Dantewada, en el sur del distrito, se ha convertido en el epicentro de la violencia de la guerrilla desde que el Gobierno regional contribuyó al establecimiento de un movimiento antimaoísta llamado “Campaña por la Paz” (Salwa Judum), en el que se enrolaron unos 50.000 aldeanos.
De hecho, al hablar de los “oficiales de la Policía Especial”, en realidad las autoridades hacen referencia a los jóvenes de las tribus locales, incluidas muchachas, que reciben un salario mensual de 1.500 rupias (unos 25 euros) como pago por ayudar a las fuerzas de seguridad en las operaciones contra los rebeldes.

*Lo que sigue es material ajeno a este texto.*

(** The end of a sendmsg whose batch was queued before its first byte. *)
Lemma queued_ok id iovs p off l r c owed :
  rights_ok r c (fun i => (owed i + sock_count i l)%nat) -> (0 < owed id)%nat -> l <> [] ->
  get_peer id (sys r) = Some p -> kind (TABLE (sys r) !!! p) = Stream ->
  off = recv_popped (TABLE (sys r) !!! p) + Z.of_nat (length (contents (TABLE (sys r) !!! p))) + 1 ->
  forall d, alike c d -> PENDING_SCM d = PENDING_SCM c ++ [mkScmBatch p off l] ->
  let '(res, d1) := send_iovs id iovs 0 d in
  exists n d' r', conclude (Some (p, off)) res d1 = Some (n, d') /\ tracks r c r' d' /\ rights_ok r' d' owed /\
    n <= Z.of_nat (length (concat iovs)) /\ reached id l (take (Z.to_nat n) (concat iovs)) r c r' d'.
Proof.
  intros R Ho Hl Hp Hk Hoff d Hcd Hqd. assert (holds r id = true) as Hh by (eapply owed_holds; [exact R|simpl; lia]).
  destruct (peer_connected r id p (ri_run _ _ _ R) Hh Hp) as [Hpm Pc].
  pose proof (send_ok id iovs 0 r c _ R Hh ltac:(lia)) as Hs.
  pose proof (send_alike id iovs 0 c d Hcd) as Ha. destruct (send_iovs id iovs 0 c) as [res c1].
  destruct (send_iovs id iovs 0 d) as [res' d1]. cbn [fst snd] in Ha. destruct Ha as (-> & Ha & Hq1).
  destruct Hs as (r1 & n & Hs & R1 & Hn & _ & Hres).
  pose proof (so_queue _ _ _ _ _ _ Hs) as Hq. rewrite <- Hq in Hqd. rewrite Hqd in Hq1.
  assert (tracks r c r1 d1) as T1.
  { destruct (so_tracks _ _ _ _ _ _ Hs) as (cs & E & U). exists cs. by rewrite (proj2 Ha), E. }
  assert (n = 0%nat \/ (exists m, res = inl (Z.of_nat m) /\ m = n /\ (0 < n)%nat)) as Hcase.
  { destruct res as [t|e]; [|left; lia]. destruct n; [by left|]. right. exists (S n). split; [f_equal; lia|]. split; [done|lia]. }
  destruct Hcase as [->|(m & -> & -> & Hn0)].
  - assert (exists n d' r', conclude (Some (p, off)) res d1 = Some (n, d') /\ n < 0 /\ tracks r1 d1 r' d' /\
      rights_ok r' d' owed /\ keeps r1 c1 r' d') as (e & d' & r' & E & He & T & R' & K).
    { edestruct (drop_fds_ok l r1 (with_pending (PENDING_SCM c1) d1)) as (r' & d' & E & T & K & _ & R');
        [apply (rights_same_table _ _ _ _ R1); [apply Ha|done]|intros i; cbv beta; lia|].
      exists (match res with inl _ => -11 | inr e => e end), d', r'. split_and!.
      - unfold conclude. destruct res as [t|e]; [rewrite (proj2 (Z.eqb_eq _ _)) by lia|];
          unfold revoke_queued; rewrite Hq1, revoke_last, E; done.
      - destruct res; lia.
      - exact T.
      - eapply rights_le; [exact R'|]. intros i. cbv beta. lia.
      - intros j Hj Hc. destruct (K j Hj Hc) as (A & B & C). split_and!; [done|done|exact C]. }
    exists e, d', r'. replace (Z.to_nat e) with 0%nat by lia. rewrite take_0 in *. split_and!; [done| |done|lia|].
    + by eapply tracks_trans.
    + eapply reached_none; [exact R|exact R'|]. eapply kept_trans; [by eapply sent_keeps|done].
  - exists (Z.of_nat n), d1, r1. unfold conclude. rewrite (proj2 (Z.eqb_neq _ _)), Nat2Z.id by lia.
    assert (take n (concat iovs) <> []) as Hx by (intros E%(f_equal length); rewrite length_take in E; simpl in E; lia).
    split_and!; [done|done| |lia|by eapply sent_marked].
    destruct (so_grown _ _ _ _ _ _ Hs p Hpm Pc) as (G1 & G2 & G3 & G4). rewrite decide_True in G4 by done.
    eapply (rights_queue r1 c1 owed (mkScmBatch p off l)); cbn [fds receiver_id]; try done; [congruence|].
    unfold standing. rewrite G3, G4, Hq. eapply stands_snoc; [apply (ri_pos _ _ _ R p Hpm)|]. cbn [byte_offset].
    rewrite Hoff, length_app, length_take. lia.
Qed.

(** The end of a sendmsg without a queued batch. *)
Lemma unqueued_ok id iovs l r c owed :
  rights_ok r c owed -> (0 < owed id)%nat -> (l = [] \/ get_peer id (sys r) = None) ->
  let '(res, c1) := send_iovs id iovs 0 c in
  exists n c' r', conclude None res c1 = Some (n, c') /\ tracks r c r' c' /\ rights_ok r' c' owed /\
    n <= Z.of_nat (length (concat iovs)) /\ reached id l (take (Z.to_nat n) (concat iovs)) r c r' c'.
Proof.
  intros R Ho Hl. pose proof (owed_holds _ _ _ _ R Ho) as Hh. pose proof (send_ok id iovs 0 r c _ R Hh ltac:(lia)) as Hs.
  destruct (send_iovs id iovs 0 c) as [res c1]. destruct Hs as (r1 & n & Hs & R1 & Hn & Hnone & Hres).
  exists (match res with inl t => t | inr e => e end), c1, r1.
  assert (Z.to_nat (match res with inl t => t | inr e => e end) = n) as -> by (destruct res; lia).
  split_and!; [|apply Hs|done|destruct res; lia|].
  - unfold conclude. destruct res as [t|]; [|done]. by destruct (Z.eqb_spec t 0) as [->|].
  - destruct Hl as [->|Hp]; [eapply sent_plain; try done; intros Hx Hp; by rewrite (Hnone Hp) in Hx|]. rewrite (Hnone Hp), take_0 in *.
    eapply reached_none; [exact R|exact R1|by eapply sent_keeps].
Qed.

(** A change that left the connected sockets and the queue alone comes first. *)
Lemma reached_after id l x r c r1 c1 r2 c2 owed owed1 :
  rights_ok r c owed -> rights_ok r1 c1 owed1 -> keeps r c r1 c1 ->
  get_peer id (sys r1) = get_peer id (sys r) -> reached id l x r1 c1 r2 c2 -> reached id l x r c r2 c2.
Proof.
  intros R R1 K Ep [Hr Hx]. rewrite Ep in Hx. split; [|done]. intros j Hj Hc. destruct (Hr j Hj Hc) as [Hc1 ->].
  destruct (keeps_marked _ _ _ _ _ _ j R R1 K Hj Hc1) as [Hc0 ->]. by rewrite Ep.
Qed.

Lemma steady_peer id r r' : steady r r' -> get_peer id (sys r') = get_peer id (sys r).
Proof. intros [_ Hp]. unfold get_peer. by rewrite Hp. Qed.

Aunque la guerrilla maoísta opera con frecuencia en doce regiones indias, sus ataques suelen tener lugar a pequeña escala, como lo demuestra el asesinato el pasado 5 de marzo del diputado nacional Sunil Mahato junto a dos de sus guardaespaldas en la vecina región de Jharkhand.
En Chatisgarh, los naxalitas han cometido en los dos últimos años 1.187 actos de violencia, pero sólo el ataque cometido el 17 de julio de 2006 contra el campo de refugiados de Errabore, en el que murieron 60 personas, había tenido la entidad del ataque de hoy, informó la agencia india PTI.
La región de Chatisgarh, poco desarrollada, tiene en la pobreza una de las razones por las que muchos jóvenes de las áreas rurales abrazan la actividad guerrillera, cuyos orígenes están ligados sin embargo al movimiento universitario.
Al inicio, el movimiento guerrillero maoísta tuvo un amplio predicamento entre los estudiantes del estado indio de Bengala, y sólo posteriormente se desarrolló en las áreas rurales y empobrecidas de los estados del centro y este de la India, donde unas 6.000 personas han muerto debido a la violencia.
La guerrilla, agrupada en el Partido Comunista de la India (Maoísta), tomó su nombre de la aldea bengalí de “Naxalbari”, donde en 1967 tuvo lugar una violenta rebelión basada en el ideario de Mao.
Considerados por el Estado indio como “terroristas”, los guerrilleros naxalitas mantienen un ideario que va desde la lucha por establecer un estado maoísta independiente en el este y centro del país, hasta una presunta colaboración con movimientos armados internacionales y los servicios secretos de Pakistán.
“La noción de que un naxalita odia su país es idiota. Él es alguien que ama su país más que el resto de nosotros, y por eso se siente más molesto que los demás cuando lo ve corrompido. No es un mal ciudadano que comete crímenes. Es un buen ciudadano conducido a la desesperación”, dice el naxalita Abhay en su bitácora.